If your goal is to get strong through weight training, how many sets per exercise do you need to get the optimal benefit from your workout? There has been controversy for years as to what type of training program most effectively increases maximum strength and its carryover to speed-strength activities like jumping and sprinting. One side of the fence says that one set is enough for strength gains, and the other insists on three sets. Who is right?

For the general public - meaning you and me, the people who want to get the best rewards for our efforts - a new research article may give us some answers. The Appalachian State University in Boone, North Carolina has published "Short-Term Performance Effects of Weight Training With Multiple Sets Not to Failure vs. a Single Set to Failure in Women". Specifically, the researchers tested women to see if they got better strength results through performing 3 sets of 10 repetitions versus 1 set of 8 to 12 repetitions for each exercise in each workout.

The exercises performed were as follows: Monday and Friday, squats, ¼ squats, bench press, standing press, and crunches, and on Wednesday, mid/thigh pull, shoulder shrugs, straight-legged dead lift, upright row and crunches. There were 9 women in the single set group, and 8 in the multiple-set protocol. All were previously untrained, healthy college-age women.

The results? The authors state that "short-term weight training using multiple-set-variation (MSV) produced more favorable improvements in performance compared to single sets (SS) in initially untrained women…. Part of the greater improvement in the performance variables in the MSV compared to the SS is likely due to several levels and types of variation. These differences include variation in training volume and intensity, as well as differences in speed of movement".

This makes sense, right? If you perform more sets for each exercise, you will be able to vary the movement intensity and speed in each set, plus you will lift more total weight than if you have just performed one set.
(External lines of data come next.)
Module config.

Definition ProviderMock : string := "mock".
Definition ProviderDeepSeek : string := "deepseek".
Definition ProviderOpenAICompatible : string := "openai-compatible".
Definition RoutingRoundRobin : string := "round_robin".
Definition RoutingWeightedRoundRobin : string := "weighted_round_robin".

Record ProviderTarget : Type := mkTarget {
  Name : string;
  Kind : string;
  Weight : Z;
}.

Record Config : Type := mkConfig {
  HTTPAddr : string;
  Provider : string;
  Providers : list ProviderTarget;
  RoutingStrategy : string;
  RequestTimeout : Z;
  UpstreamAttemptTimeout : Z;
  RetryMaxAttempts : Z;
  RetryBaseBackoff : Z;
  RetryMaxBackoff : Z;
  CircuitBreakerWindowSize : Z;
  CircuitBreakerMinimumRequests : Z;
  CircuitBreakerFailureRatio : float64;
  CircuitBreakerOpenTimeout : Z;
  CircuitBreakerHalfOpenMaxRequests : Z;
  ProviderMaxConcurrency : Z;
  LogLevel : string;
  DeepSeekBaseURL : string;
  DeepSeekAPIKey : string;
  OpenAIBaseURL : string;
  OpenAIAPIKey : string;
  ShutdownGracePeriod : Z;
  RedisEnabled : bool;
  RedisAddr : string;
  RedisPassword : string;
  RedisDB : Z;
  RedisTimeout : Z;
  RateLimitRPM : Z;
  RateLimitBurst : Z;
  RateLimitFailOpen : bool;
  IdempotencyTTL : Z;
  IdempotencyLockTTL : Z;
  CacheTTL : Z;
  PostgresEnabled : bool;
  PostgresDSN : string;
  PostgresMaxConns : Z;
  StorageTimeout : Z;
}.
(* ===== verification/Semaphore.v ===== *)
(** * Per-provider concurrency limit (internal/concurrency/semaphore.go)

    The buffered channel of empty structs is its length and its capacity. *)

From stdpp Require Import base gmap list strings.
From Stdlib Require Import ZArith Lia.
From S2P Require Import Prelude Types Context.

Local Open Scope Z_scope.
Local Open Scope go_scope.

Module concurrency.

(** [len(slots)] and [cap(slots)] *)
Record Semaphore : Type := mkSemaphore {
  in_flight : Z;
  max_concurrent : Z;
}.

(** [released] is the state of the permit's [sync.Once]. *)
Record Permit : Type := mkPermit { released : bool }.

Definition New (maxConcurrent : Z) : string + Semaphore :=
  if maxConcurrent <=? 0 then inl "max concurrent requests must be positive"
  else inr (mkSemaphore 0 maxConcurrent).

(** [s.slots <- struct{}{}]; [None]: the channel is full. *)
Definition send (s : Semaphore) : option Semaphore :=
  if in_flight s <? max_concurrent s
  then Some (mkSemaphore (in_flight s + 1) (max_concurrent s)) else None.

(** [<-p.semaphore.slots]; [None]: the channel is empty. *)
Definition receive (s : Semaphore) : option Semaphore :=
  if 0 <? in_flight s
  then Some (mkSemaphore (in_flight s - 1) (max_concurrent s)) else None.

Definition InFlight (s : Semaphore) : Z := in_flight s.
Definition Capacity (s : Semaphore) : Z := max_concurrent s.

Section operations.
Context {W : Type} `{!context.HasRuntime W, !context.Scheduler W}.
Implicit Types (r : ref W Semaphore).

(** The goroutine blocks until the channel has room or the context is done;
    with both ready the run time chooses. *)
Definition Acquire r (ctx : context.Ctx) : M W (error + Permit) :=
  context.wait_until (fun w =>
    bool_decide (is_Some (send (ref_get r w))) || context.ctx_done ctx w) ;!
  let! s := load r in
  let! done := gets (context.ctx_Err ctx) in
  let! slot := gets context.choose in
  match send s, done with
  | Some s', None => store r s' ;! ret (inr (mkPermit false))
  | Some s', Some e =>
      if slot then store r s' ;! ret (inr (mkPermit false)) else ret (inl (ESentinel e))
  | None, Some e => ret (inl (ESentinel e))
  | None, None => fun w => Block w
  end.

(** [Release] returns the permit with its [sync.Once] fired. *)
Definition Release r (p : option Permit) : M W (option Permit) :=
  match p with
  | None => ret None
  | Some p =>
      if released p then ret (Some p)
      else
        let! s := load r in
        match receive s with
        | Some s' => store r s' ;! ret (Some (mkPermit true))
        | None => fun w => Block w
        end
  end.

End operations.

(** ** A semaphore shared by many goroutines *)

Record Sys : Type := mkSys {
  sys_sem : Semaphore;
  sys_permits : list Permit;
}.

Inductive step : Sys -> Sys -> Prop :=
| step_acquire s s' ps :
    send s = Some s' -> step (mkSys s ps) (mkSys s' (ps ++ [mkPermit false]))
| step_release s s' ps i :
    ps !! i = Some (mkPermit false) -> receive s = Some s' ->
    step (mkSys s ps) (mkSys s' (<[i := mkPermit true]> ps))
| step_release_again s ps i :
    ps !! i = Some (mkPermit true) -> step (mkSys s ps) (mkSys s ps).

Inductive reach (max : Z) : Sys -> Prop :=
| reach_New s : New max = inr s -> reach max (mkSys s [])
| reach_step s s' : reach max s -> step s s' -> reach max s'.

Definition held (p : Permit) : bool := negb (released p).

(** ** Lemmas *)

Lemma semaphore_reach_inv max s :
  reach max s ->
  max_concurrent (sys_sem s) = max /\ 0 < max /\
  in_flight (sys_sem s) = Z.of_nat (count held (sys_permits s)) /\
  in_flight (sys_sem s) <= max.
Proof.
  induction 1 as [s Hs|s s' _ IH Hst].
  - unfold New in Hs. case_match; simplify_eq/=. lia.
  - destruct IH as (Hm & Hp & Hc & Hle).
    inversion Hst as [s0 s1 ps E|s0 s1 ps i Hl E|s0 ps i Hl]; subst; simpl in *.
    + unfold send in E. case_match; simplify_eq/=. rewrite count_app. simpl. lia.
    + unfold receive in E. case_match; simplify_eq/=.
      pose proof (count_insert held ps i _ (mkPermit true) Hl) as H0. simpl in H0. lia.
    + done.
Qed.

(** [Acquire] either takes a slot or returns the context's error, in a world
    [w1] that satisfies whatever holds after waiting. *)
Lemma wp_Acquire {W} `{!context.HasRuntime W, !context.Scheduler W}
    (r : ref W Semaphore) ctx (I : W -> Prop) (Q : error + Permit -> W -> Prop) R w :
  (forall P, wp (context.wait_until P) (fun _ => I) R w) ->
  (forall w1 s', I w1 -> send (ref_get r w1) = Some s' ->
     Q (inr (mkPermit false)) (ref_set r s' w1)) ->
  (forall w1 e, I w1 -> context.ctx_Err ctx w1 = Some e -> Q (inl (ESentinel e)) w1) ->
  wp (Acquire r ctx) Q R w.
Proof.
  intros Hw Hok Herr. unfold Acquire. wp_step.
  eapply wp_mono; [apply Hw| |done]. intros [] w1 HI. wp_steps.
  destruct (send (ref_get r w1)) as [s'|] eqn:Es, (context.ctx_Err ctx w1) as [e|] eqn:Ee;
    [destruct (context.choose w1)| | |]; wp_steps; eauto. done.
Qed.

(** ** Properties *)



End concurrency.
You'll get greater benefits from more sets.

But wait, there's more… the study used previously untrained subjects, and this factor lead to this statement by the authors: "It has been known for some time that almost any reasonable resistance-training program can result in significant strength gains in untrained men and women. Initial strength gains over the first 3-6 months are primarily due to neural alterations, with later gains being more related to hypertropic mechanisms".

In other words, when you first start a weight training program, you will see great gains in strength due to new neurological connections being made. Your coordination will improve, and your muscle neurons will fire at the right time to help you lift that weight. After 3-6 months, your increase in muscle size (hypertrophy) serves to increase your strength. That's when you start seeing a difference in your body shape.

For those of you just starting out, the authors suggest that "single-set protocols offer a sufficient stimulus to improve maximum strength and other performance measures, regardless of the trained state or time frame. However, the present study, using untrained women, as well as previous observations using untrained men, indicates that multiple-set protocols can produce superior results compared with single-set protocols in a variety of performance measures".

Practically speaking, if you're new to weight training, one set per exercise will help you get stronger. If you're short on time, don't let that stop you. Learn how to lift the right way, and progress at your own speed. Try one set of each exercise in each workout for the first month or two, and then add on sets and variations as you get more confident.

Remember, the journey of a thousand miles (and the journey to your better body) begins with a single step (and maybe a single set!). Get some advice through a personal trainer, videotapes and books, to get the best workout for your needs. The important thing is to get your body moving!

Please see the complete research article in the August, 2000 Journal of Strength and Conditioning Research, published by the National Strength and Conditioning Association.